Das Geschäft der Schlepper steigt, wenn es mehr Nachfrage gibt, weil es keine legalen Wege nach Europa gibt, um hier um Asyl anzusuchen.

Die meisten Bootsflüchtlinge ertrinken in libyschen Hoheitsgewässern, in die Rettungsschiffe von NGOs nicht fahren dürfen.

Man hört immer wieder: Rettungsschiffe weigern sich, der Aufforderung der libyschen Küstenwache nachzukommen, Schiffbrüchige, die sie nahe der Hoheitsgewässer Libyens aufnehmen, den libyschen Behörden zu übergeben und bringen diese nach Europa.

Hier besteht tatsächlich ein rechtliches Dilemma, das schwer aufzulösen ist.

Tatsächlich wurde Libyen mit der Einrichtung einer eigenen SAR Zone beauftragt, die seit Juni 2018 in Kraft ist. Sie geht von der libyschen Küste bis weit hinaus aufs Meer in die internationalen Gewässer. Etwa die Hälfte der Strecke bis zur italienischen Küste ist abgedeckt. Das entspricht genau dem Gebiet, in dem die meisten Flüchtlingsboote in Seenot geraten. Und deren Rettung sollte jetzt die neue libysche Leitstelle koordinieren. Es gibt massive Zweifel, dass die libysche Leitstelle tatsächlich ihre Aufgabe ausreichend wahrnimmt. Die IMO (International Maritime Organization der UNO) teilte mit, dass sie die Arbeit der Leitstellen nicht überprüfe. Das sei in der Seenotrettungskonvention nicht vorgesehen.
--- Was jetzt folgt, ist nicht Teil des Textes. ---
(** * dynamodbattribute: encoder and decoder of DynamoDB attribute values

    A shallow embedding of the encoder ([Encoder.Encode] and the methods it
    calls) and of decode.go ([Decoder.Decode] and the methods it calls) of
    package [dynamodbattribute].  The Go code walks native values through
    package [reflect]; here a native value is a tree ([value]) that carries
    the run-time type information the code asks [reflect] for, and a wire
    value is the record [AttributeValue] with the ten fields of
    [dynamodb.AttributeValue].

    Conventions.
    - Integers are [Z]; the width of a numeric kind is written out
      ([intBits], [uintBits]) and range checks are explicit.  [int], [uint]
      and [uintptr] are 64 bits wide.
    - Floating point is an interface, [FloatOps]: the float64 values with
      their parsing and formatting.  The theorems hold for every instance;
      the statements at concrete inputs use [Binary64], the IEEE 754
      binary64 numbers with strconv's conversions.
    - Pointers are owning boxes: [VPtr t (Some x)] is a non-nil pointer to a
      cell holding [x].  The heap is tree shaped (no aliasing, no cycles).
    - Go maps are association lists and are ranged over in list order.
    - A run-time panic of the Go program (nil dereference, a [reflect] call
      on a value of the wrong kind) is the outcome [Panic]; a call that
      returns an error returns no value here, the target of a failed
      [Decode] being unspecified.
    - The modelled types have empty method sets ([NumMethod] is 0), so the
      [Marshaler] and [Unmarshaler] hooks are never found; named types are
      the predeclared ones only.
    - [encode] and [decode] recurse on fuel; the fuel is spent one unit per
      call, so a value nested [n] containers deep needs fuel [n + 1]. *)

From Stdlib Require Import ZArith List String Ascii Bool Lia.
From Stdlib Require Import Decimal DecimalString DecimalZ DecimalN DecimalPos DecimalFacts.
Import ListNotations.
Local Open Scope string_scope.
Local Open Scope Z_scope.
Set Warnings "-register-all".

(** ** Outcomes *)

Inductive NumErrKind := ErrSyntax | ErrRange.

Inductive IntKind := KInt | KInt8 | KInt16 | KInt32 | KInt64.
Inductive UintKind := KUint | KUint8 | KUint16 | KUint32 | KUint64 | KUintptr.

(** The options of a struct tag that the two files read ([tag] itself is
    declared in tag.go). *)
Record tag := mkTag {
  OmitEmpty : bool;
  OmitEmptyElem : bool;
  AsString : bool;
  AsBinSet : bool;
  AsNumSet : bool;
  AsStrSet : bool
}.

(** [tag{}] *)
Definition tag0 : tag := mkTag false false false false false false.

(** A resolved struct field, as [unionStructFields] returns it (field.go):
    the wire name and the tag options. *)
Record field := mkField { Name : string; ftag : tag }.

(** [reflect.Type] for the modelled universe. *)
Inductive rtype :=
| TBool
| TInt (k : IntKind)
| TUint (k : UintKind)
| TFloat32
| TFloat64
| TString
| TSlice (e : rtype)
| TArray (n : nat) (e : rtype)
| TMap (k e : rtype)
| TStruct (fs : list (field * rtype))
| TPtr (e : rtype)
| TInterface
| TChan
| TFunc
| TUnsafePointer.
Kapitäne stehen somit vor dem Dilemma, entweder den Anweisungen der libyschen SAR Leitstelle zu folgen, die ihnen vielleicht anordnet, die Bootsflüchtlinge dem verbrecherischen Regime in Libyen auszuliefern oder ihrer rechtlichen Verpflichtung nachzukommen, Flüchtlinge in den nächsten sicheren Hafen zu bringen.

Wäre Hilfe vor Ort nicht der bessere Weg?
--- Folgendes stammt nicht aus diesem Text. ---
Lemma convert_and_commit_state_kept md_files :
  respects (keeps sync_state_file) (convert_and_commit md_files).
Proof.
  unfold convert_and_commit.
  respects_step; [ respects_tac | ].
  respects_step; [ apply convert_files_state_kept | respects_tac ].
Qed.

(** A [try] block that raises has not written the state file. *)
Lemma reverse_sync_exc_state (w w1 : World) (e : Exn) :
  reverse_sync w = (Exc e, w1) -> sync_state_file w1 = sync_state_file w.
Proof.
  intros H.
  assert (T := fp_trans _ state_kept_footprint).
  assert (N : forall v v' x, nothing_to_process v = (Exc x, v') -> keeps sync_state_file v v').
  { intros v v' x Hn. unfold nothing_to_process in Hn.
    bind_inv Hn; [ unfold save_sync_state in Hn; discriminate Hn | ].
    inversion Hn; subst.
    assert (R : respects (keeps sync_state_file) get_local_master_hash)
      by (unfold get_local_master_hash; respects_tac).
    specialize (R v). now rewrite E in R. }
  assert (C : respects (keeps sync_state_file) changed_files_output)
    by (unfold changed_files_output; respects_tac).
  unfold reverse_sync in H. bind_inv H.
  2:{ inversion H; subst. specialize (C w). now rewrite E in C. }
  specialize (C w). rewrite E in C. simpl in C. apply (T _ _ _ C). clear C E.
  destruct (String.eqb a ""); [ eauto | ].
  unfold bind in H at 1. cbv beta iota in H.
  destruct (md_files_in a w0) as [|f rest]; [ eauto | ].
  bind_inv H.
  2:{ inversion H; subst.
      pose proof (convert_and_commit_state_kept (f :: rest) w0) as R. now rewrite E in R. }
  pose proof (convert_and_commit_state_kept (f :: rest) w0) as R. rewrite E in R.
  simpl in R. apply (T _ _ _ R). clear R E.
  unfold update_sync_state in H. bind_inv H.
  2:{ inversion H; subst.
      assert (R : respects (keeps sync_state_file)
                    (checked (git_checkout "master") true (Effect.checkout "master")))
        by respects_tac.
      specialize (R w2). now rewrite E in R. }
  assert (R : respects (keeps sync_state_file)
                (checked (git_checkout "master") true (Effect.checkout "master")))
    by respects_tac.
  specialize (R w2). rewrite E in R. simpl in R. apply (T _ _ _ R).
  eapply N. exact H.
Qed.

(** Whatever happens in the [try] block, the state file is either as it
    was or holds the revision of local master. *)
Lemma reverse_sync_state (w w1 : World) (r : Res unit) :
  reverse_sync w = (r, w1) ->
  sync_state_file w1 = sync_state_file w
  \/ exists h, recorded_revision w1 = Some h
               /\ branch_head "master" (branches w1) = Some h.
Proof.
  intros H. destruct r as [[]|e];
    [ right; now apply (reverse_sync_val w) | left; now apply (reverse_sync_exc_state w w1 e) ].
Qed.

(** X10.  Whatever way a run ends, the state file is either untouched, or
    it records the very revision that local master is at when the run
    ends. *)
Theorem state_file_tracks_local_master (w : World) :
  let w' := snd (sync_from_wiki w) in
  sync_state_file w' = sync_state_file w
  \/ exists h, recorded_revision w' = Some h
               /\ branch_head "master" (branches w') = Some h.
Proof.
  intros w'. subst w'. rewrite sync_from_wiki_begin. unfold bind.
  pose proof (begin_pass_read_only w) as B.
  destruct (begin_pass w) as [[[ob|]|e] w0]; simpl in B;
    destruct B as (_ & _ & _ & Bs & _); unfold keeps in Bs;
    [ | left; exact Bs | left; exact Bs ].
  unfold guarded_sync, try_except_finally.
  destruct (reverse_sync w0) as [r w1] eqn:Hr.
  pose proof (reverse_sync_state w0 w1 r Hr) as S.
  assert (Hh : exists r', (match r with
                           | Val a => (Val a, w1)
                           | Exc e => match on_git_failure e with
                                      | Some h => h w1
                                      | None => (Exc e, w1)
                                      end
                           end) = (r', w1)).
  { destruct r as [a|e]; [ eauto | ].
    destruct e; simpl; unfold sys_exit, raise; eauto. }
  destruct Hh as (r' & ->).
  pose proof (restore_branch_restoring ob w1) as (Rb & Rs & _).
  unfold keeps in *.
  destruct (restore_branch ob w1) as [[u|e] w3]; simpl in *;
    (destruct S as [S | (h & S1 & S2)];
     [ left; congruence
     | right; exists h; unfold recorded_revision in *; rewrite Rs, Rb; auto ]).
Qed.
Es gilt der unbedingte Vorrang des Lebens. Menschen müssen zuerst gerettet werden. Wenn sie einen Asylantrag stellen, muss ihnen ein faires Verfahren garantiert werden.

Erst danach kann über die Rückführung nachgedacht werden. Es gilt: Das eine tun, und das andere nicht lassen.

Entwicklungspolitische Ansätze sollen und müssen in Permanenz diskutiert werden, dürfen aber nicht mit SAR Missionen vermischt werden. Wer in Seenot gerät, muss gerettet werden.